Desolation Gridlock
Desolation Gridlock is a deck-building strategy card game. There are two teams of two where the goal is to knock the opposing team's health to zero. The game is played on a grid system and players can play either unit or equipment cards in their lanes to battle with the other team's units.
Narrative Designer
Game Concept
For our game design class, our job was to create a deck-building card game. There were parameters we had to meet for this project. Our game had to be two players against a team of two opponents, it had to be set in a post-apocalyptic world, and gameplay had to be easy to understand and only take around twenty to thirty minutes to complete. For a lot of us that meant we needed to research playing deck-building card games to better learn the mechanics. I played multiple different card games to help me understand the genre as well as read books that were set in post-apocalyptic settings.
Role as Designer
I was on the narrative team for the game. My main task for this was to help flesh out the worldbuilding for the setting, create card names and flavor text, and come up with the title of the game's name. These tasks required me to work with the card design team to learn the cards' abilities and how that would affect their names and flavor text. I also worked with graphic design by keeping all my cards under the character limit that was required for the final design.

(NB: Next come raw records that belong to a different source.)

(** * Boot-up time audit (lighthouse-core/audits/bootup-time.js)

    A shallow embedding of [BootupTime.getExecutionTimingsByURL] and
    [BootupTime.audit], and the properties of the aggregation pipeline.

    Modelling conventions.
    - Numbers.  The pipeline is written over an arithmetic [Arith]: a type of
      numbers with addition, comparison, truthiness and the rounding
      [Number(x.toFixed(1))].  Every theorem holds for every arithmetic;
      [binary64] is the arithmetic of JavaScript (IEEE 754 doubles, rounding
      to nearest even), [exact] the arithmetic of the rationals.
    - Values.  Besides numbers a property can hold a string.  The only strings
      the pipeline builds are concatenations that contain the text of an
      inherited member of [Object.prototype]; they are kept as the tree of
      their pieces ([jstext]), the decimal text of a number being left
      unexpanded.
    - Plain objects ([{}], [[]] used as dictionaries, the taxonomy literal) are
      [Plain.t]: own properties in the order [Object.keys] lists them (array
      indices ascending, then the other keys in insertion order), reads that
      fall through to the members of [Object.prototype], and the [__proto__]
      accessor.
    - An ES6 [Map] is [Obj.t]: entries in insertion order, any key.
    - A JavaScript exception is the [Throw] case of [result].
    - The external collaborators are parameters: the classifier
      [WebInspector.TimelineUIUtils.eventStyle], the formatter
      [Util.formatMilliseconds], and the tree produced by
      [DevtoolsTimelineModel.bottomUpGroupBy('URL')], which is the input. *)

From Stdlib Require Import List String Ascii Bool ZArith NArith QArith Qround.
From Stdlib Require Import Lia Lqa Floats Permutation DecimalString.
Import ListNotations.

Card Names and Flavor Text
While waiting for card design to finish the cards' abilities, I began to write possible names for the cards. We had four different factions with their own backgrounds and lore history that I took into account when designing the naming convention. Not all of them made it into the final game, but it gave me a good starting point to work with once I knew more about the cards.
Naming the cards and writing their flavor text meant a lot of communication with the card design and core game mechanic teams. It was important that all the elements in the game came together for a cohesive experience for the player.
Our class set our own deadlines, which meant that I needed to make sure that card design gave us an outline of each card's ability. As part of the narrative team, I had to take into consideration how long our part would take so we could hand our document over to the graphic design and manufacture teams.